Para no resultar cínico, bien pudiéramos concluir, con modestia, que las elecciones no se ganan siempre por tener razón. O por hacer rigurosos discursos. A veces basta con que a uno le den la razón, aunque no la tenga. O que los discursos suenen bien, aunque disten de ser reales.

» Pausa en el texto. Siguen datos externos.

(* ===== verification/Prelude.v ===== *)
(** * Verification of the charity task-matching backend

    The program is a Django REST backend in which charities post tasks and
    benefactors ask for them.  Its sources are [src/charities/views.py],
    the seven handlers of the API, and [src/accounts/serializers.py], the
    creation of a user.  Everything else the handlers call (the model
    classes, the serializers of tasks and profiles, the permission classes,
    the framework) is outside the sources; it is modelled from the
    specification, as little of it as the handlers use, or left a
    parameter.

    ** The program and its model

    A handler is a sequence of ORM calls with Python in between.  It is
    modelled as a program of type [view A] (file Prog: a tree whose nodes
    are the calls, [Ret] a returned value, [Raise] an exception), written
    with a bind notation so that a definition reads line by line like its
    Python.  A program has two semantics.  [run] (and [serve], which adds
    the framework's exception handler) executes it alone against a
    database.  [pool_step] executes a pool of programs one ORM call at a
    time, any thread next: the server of section 5 of the specification,
    one thread per request with no lock and no transaction around a
    handler.  [run_schedule] is the executable form of [pool_step].

    - Prelude (this file): scopes, hint databases, lemmas on finite maps
      (among them [map_grow_ind], induction on a table that has grown)
      and sums.
    - Prog: programs, [run], [pool_step], [run_schedule] (sound and
      complete for [pool_step]), the monad laws up to [prog_equiv], the
      rely/guarantee predicate [safe] with its rules, the bound [within] on
      the operations of a program, progress (a pool that cannot move is
      [complete]), the confluence of pools whose threads commute, the
      and the weighted bound [spends] on what the operations of a program
      cost.
    - Linearize: the serial execution of a pool in a given order
      ([serve_in_order]); programs made of stable reads followed by one
      last operation ([linear]; [atomic] ones make one operation at most;
      [reads] and [linear_bind] build them from their parts) and the
      theorem [linearizable_by]: a pool is linearizable when each thread
      is linear for a rely of its own and every other thread respects it
      ([respects]).  [linearizable] is the case of one rely for all.
    - Http: requests, responses, status constants, exceptions, the
      exception handler, Python's [==], [in] and truth value on the values
      the handlers compare.
    - Models: the rows ([Task.t], [Benefactor.t], [Charity.t], [User.t]),
      the database [DB] (tables as finite maps, one sequence of ids per
      table), the ORM calls [Op] and their meaning [perform_orm],
      [get_object_or_404], [save]; the well-formedness [wf_db] of a
      database and the order [db_extends] in which databases evolve.
    - Permissions: [IsAuthenticated], [IsBenefactor], [IsCharityOwner],
      [check_permissions], [as_view]; a class as the framework sees it
      ([APIView]: its permission classes and its handlers by method) and
      [dispatch], which checks the permissions and calls the handler of
      the method of the request ([handler_for]: [HEAD] is served by [get],
      [OPTIONS] by the framework, any other method without handler is
      refused with 405).
    - Lifecycle: [TaskRequest.get], [TaskResponse.post], [DoneTask.post]
      (views.py, lines 75 to 160), one module per class, each with its
      [view_class].
    - Refinement: the transition table of section 4.1 of the
      specification as a function [transition] and a relation
      [lifecycle], and the proof that the three handlers implement it.
    - Concurrency: pools of lifecycle requests; what every interleaving
      keeps and the two races.
    - Dispatch: the lifecycle views behind their permission classes.
    - Schema: what the views assume of the [Task] model and of the
      serializers, as type classes ([TaskModel], [Serializer],
      [TaskSerializerLaws], [Hasher]); Django's [filter] and [exclude].
    - TaskList: [Tasks] (views.py, lines 36 to 72): [get_queryset],
      [filter_queryset] with its two loops ([Tasks.lookups]),
      [get_permissions], [post].
    - Registration: [BenefactorRegistration.post] and
      [CharityRegistration.post] (views.py, lines 14 to 33).
    - Accounts: [UserSerializer.create] (serializers.py).
    - Roundtrip: request then rejection, creation then listing,
      registration then [request.user.benefactor].
    - Api: the six URL patterns, [route_view], each dispatched to its
      class; the seven endpoints of the specification ([endpoint]) and the
      other methods.
    - Liveness: every request is answered; every task can be finished.
    - Scenarios: account, profile and request for a task, composed; the
      life of a task from the registration of its charity to DONE.
    - Linearizability: the requests to the collections are [linear];
      the requests of the lifecycle are not.
    - Evolution: what every interleaving of requests to the API keeps of
      a task ([on_lifecycle]).
    - Typing: the statuses and bodies of every route and method.
    - Bounds: the ids drawn and the rows stored by [n] requests.
    - Serializability: requests on different tasks commute.
    - Machine: the specification as a state machine over the abstraction
      of the database ([Abs], [abstract], [api_step]), the action a
      request asks for ([action]), and the refinement of the whole API.
    - Reach: the states the machine reaches ([grows], [reaches]) and
      that every interleaving of requests stays among them.
    - Isolation: the rely of a request ([rely]: the tables grow and the
      task it addresses is left alone), the pools in which no two
      requests address the same task ([conflict_free]), and their
      serializability.

    A Python object that a handler reads, changes and saves is a record
    value; [save] writes every column of the object over the row with its
    id, as Django does, which is what makes the lost updates of
    Concurrency possible.  A dictionary is a finite map with string keys.
    An exception is the [Raise] of a value of [Exn]; the exception handler
    turns [Http404], validation errors and refused permissions into 404,
    400 and 403, and everything else into 500.

    ** The theorems

    - Behaviour, branch by branch (Lifecycle, TaskList, Registration,
      Accounts): for every branch of every handler, errors included, the
      response and the database left behind.
    - Refinement (Refinement, Machine): [handler_refines], the handlers
      do what the transition table allows and nothing else;
      [serve_all_lifecycle], every sequence of requests moves every task
      along the table; [done_final], DONE is final when requests are
      served one after the other.  For the whole API: [api_refines], a
      request answered with a success has made the step of [api_step]
      that its route, method and data ask for, any other request has
      changed nothing; [api_moves_enabled], no move that the machine
      allows is refused; [serial_refines] and [collection_pool_refines],
      requests served in turn, and interleaved requests to the
      collections, are runs of the machine; [api_step_wf], the machine
      keeps the invariant [a_wf] of its tables.
    - Reachable states (Reach): [machine_reach_iff], the machine reaches
      from a state in order exactly the states in order into which it has
      grown (profiles kept, tasks kept and moved along the table);
      [api_interleaving_reachable], every database that any interleaving
      of any requests reaches is such a state: the races lose updates and
      give wrong answers, they make no state that requests served in turn
      could not have made.  [done_not_reopened]: the machine does not
      reach every state.
    - Invariants (Refinement, TaskList, Registration, Accounts, Api): every
      handler keeps [wf_db], operation by operation ([safe]), hence under
      every interleaving of every pool of requests
      ([api_interleaving_wf]).  The invariant of section 3 of the
      specification does not hold: [done_breaks_spec_invariant].
    - Concurrency (Concurrency, Serializability): the serial execution is
      one of the interleavings; two interleavings that no serial execution
      produces, the double assignment [request_race] and the lost
      completion [done_race], both between requests on one task; lifecycle
      requests on pairwise different tasks are serializable
      ([disjoint_requests_serializable]: the pool is confluent and
      terminates, file Prog).  The requests to the collections
      (registrations, lists, creations of tasks) are linearizable
      ([collection_requests_linearizable]: their reads of the caller's
      profile are stable because profiles never change); hence of two
      concurrent registrations of one user exactly one succeeds
      ([concurrent_registration_once]) and a task is never created
      without its charity ([post_during_registration]).  Two concurrent
      requests for one task are not ([request_race_not_serial]).
    - Isolation (Isolation): [conflict_free_serializable], the two
      results above in one: whatever the requests, to the collections and
      to the lifecycle, if no two of them address the same task then
      every interleaving that answers them all ends as serving them one
      after the other in some order does.  Every request is linear for
      its rely ([route_linear]) and touches the row of its task only
      ([route_footprint]); requests on the same task are the only
      conflicts of the API.
    - Lifecycle under races (Evolution): [api_interleaving_lifecycle], no
      interleaving of any requests takes a task off the transition table
      or changes its other columns; [done_before_final], a task that is
      DONE when the requests arrive stays as it is.  A task that becomes
      DONE while other requests are in flight can be written over
      ([racing_outcome]).
    - Permissions (Dispatch, TaskList, Registration): who is refused,
      that the lifecycle views never compare the charity of the task with
      the caller's, and that nothing limits the tasks of a benefactor
      ([benefactor_many_tasks]).
    - Methods (Api): [route_view_endpoint], the dispatch implements the
      interface of section 6; [method_not_allowed], every other method is
      answered 405 behind the permission checks; [options_answered];
      [head_requests_task], a [HEAD] request changes the state of a task.
    - Types (Typing): [api_typed], every response has a status the
      interface gives for its route and method and a body of the kind of
      its status; 500 is possible for the registration of a profile only.
    - Round trips (Roundtrip): [request_reject_roundtrip] restores the
      database; [post_get_roundtrip], what was created is listed;
      [register_profile_roundtrip].
    - Liveness (Liveness): [api_live], no interleaving is infinite and a
      pool that cannot move has answered every request;
      [lifecycle_live], at most three requests take a task to DONE from
      any state.
    - Composition (Scenarios): [onboarding], the user that
      [UserSerializer.create] saved registers a profile and is accepted by
      [TaskRequest]; [task_lives], registration of a charity, creation of
      a task, request, acceptance and completion, served in turn through
      the dispatcher, end with the task DONE.
    - Growth (Bounds): [api_growth_bounded] and [api_rows_bounded], [n]
      concurrent requests draw at most [n] ids and store at most [n]
      rows, under every interleaving.
    - Filtering (TaskList): the lookups collected from the query
      parameters and the rows [filter_queryset] keeps, for every model.
    - Termination (Concurrency, Api): a request makes at most five ORM
      calls; a pool of [n] requests makes at most [5 * n] transitions.

    Theorems with hypotheses are applied to concrete requests on the
    databases [sample_db] and [listing_db]; these witnesses compute.

    ** Bounds

    There is no fuel.  A program is a finite tree and [run] is structural
    in it; the loops of [filter_queryset] are folds over the lookup
    tables.  Ids and ages are unbounded ([nat], [Z]) as Python's integers
    are.  The bounds proved are [within 3] for a lifecycle handler,
    [max_calls = 5] for a view with its permission checks, and one row
    created per request ([spends creations 1]).

    ** What is not modelled

    - The model classes and the serializers of tasks and profiles are not
      in the sources.  Rows carry the columns the handlers name and a
      dictionary for the others; a serializer is any validation function
      with any representation; the meaning of a field lookup is a
      parameter of [TaskModel].  Profiles are taken to be one per user,
      and usernames to be unique, as the data model of the specification
      has them.
    - The permission classes [IsBenefactor] and [IsCharityOwner] are not in
      the sources; they are modelled as "the user has a profile of that
      kind", from section 6 of the specification.
    - Authentication, URL parsing, rendering, throttling, content
      negotiation and password hashing (the parameter [Hasher]) are the
      framework's.  Of [APIView.dispatch] the permission checks and the
      choice of the handler by method are modelled (from the framework's
      documented behaviour, the routes from section 6 of the
      specification: urls.py is not in the sources); the body of the
      response to [OPTIONS] is left abstract ([Metadata]).
    - The views of accounts (registration of a user, login) are not in
      the sources; only [UserSerializer.create], which they call, is.
    - Time: a pool holds the requests in flight from the start; requests
      that arrive later are pools served one after the other.
    - The order of the rows of a list, pagination and the rows that a
      lookup across a relation repeats: [Tasks.get] is specified up to the
      meaning of the lookups, and nothing is claimed of the order or the
      number of occurrences of a row in its answer.
    - Django caches [request.user.benefactor] on the user object once the
      permission class has read it; the model reads the profile again in
      the handler.  The two reads give the same row under every
      interleaving, because no request changes or deletes a profile
      ([stable_user_benefactor]). *)

From stdpp Require Export base tactics option list gmap strings relations.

Pero cabe otra conclusión, nada evidente pero grata a los oídos ilustrados: si uno tiene razón o, para no ser pretencioso, bastante razón, no faltarán siempre los que estén dispuestos a reconocerlo. Al fin y al cabo, no es presumible que todo el mundo comulgue, de modo permanente, con ruedas de molino. Lo que sería tanto como tener una parte del camino andado. La otra parte del camino, la de la confianza, la de la credibilidad, que suele importar más que el contenido de los discursos, habrá que empezar a recorrerla a partir del mes de julio. Me temo que esa parte tiene poco que ver con el ajuste presupuestario. Pero por algo se empieza.
Juan Manuel Eguiagaray es diputado del PSOE por Murcia.